**How to complete this task**
Report all lines of the records that contain "true".

Collected data entries:
===============

(** The task of a bundle whose colour image [cv2.imwrite] does not write,
    returning [False]. *)
Lemma task_rgb_returns_false disk dir b img :
  h5_outcome disk (event_filename dir (idx b)) = H5Written ->
  bundle_rgb b = Some img ->
  imwrite_outcome disk (rgb_filename dir (idx b)) = ImReturnsFalse ->
  imwrite_outcome disk (depth_filename dir (idx b)) = ImWritten ->
  async_write_task disk dir b
  = {| writes :=
         (event_filename dir (idx b),
          H5 (bundle_event_volume b) (bundle_start_ts b) (bundle_end_ts b))
         :: match bundle_depth b with
            | Some img' => [(depth_filename dir (idx b), Png img')]
            | None => []
            end;
       printed_error := None |}.
Proof.
  intros H1 Hrgb H2 H3. unfold async_write_task, then_, with_h5, imwrite.
  rewrite H1, Hrgb, H2, H3. by destruct (bundle_depth b).
Qed.

(** X10. The order in which the workers run does not matter at all: for the
    bundles of a run with recording enabled, and however each write ends
    (done, [h5py.File] or a statement of its block raising, [cv2.imwrite]
    returning [False] or raising), any two orders of the writes of the pool
    leave exactly the same files. *)
Theorem X10_files_do_not_depend_on_the_schedule
    (ticks : list Tick) (dir : string) (disk : Disk) :
  exists s' out,
    sync_process ticks (init true dir) = Ok (s', out)
    /\ forall ws1 ws2,
         pool_run_on disk dir (executor s') ws1 ->
         pool_run_on disk dir (executor s') ws2 ->
         store ws1 = store ws2.
Proof.
  destruct (sync_process_recorder ticks (init true dir)) as (s' & out & Hrun & Hrec).
  destruct (Hrec eq_refl) as (_ & _ & _ & Hexec). simpl in Hexec.
  exists s', out. split; [done|]. rewrite Hexec. intros ws1 ws2 H1 H2.
  apply map_eq. intros path. apply option_eq. intros a.
  by rewrite !pool_store_lookup_iff.
Qed.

===============

**Expected answer**
    sync_process ticks (init true dir) = Ok (s', out)
  destruct (sync_process_recorder ticks (init true dir)) as (s' & out & Hrun & Hrec).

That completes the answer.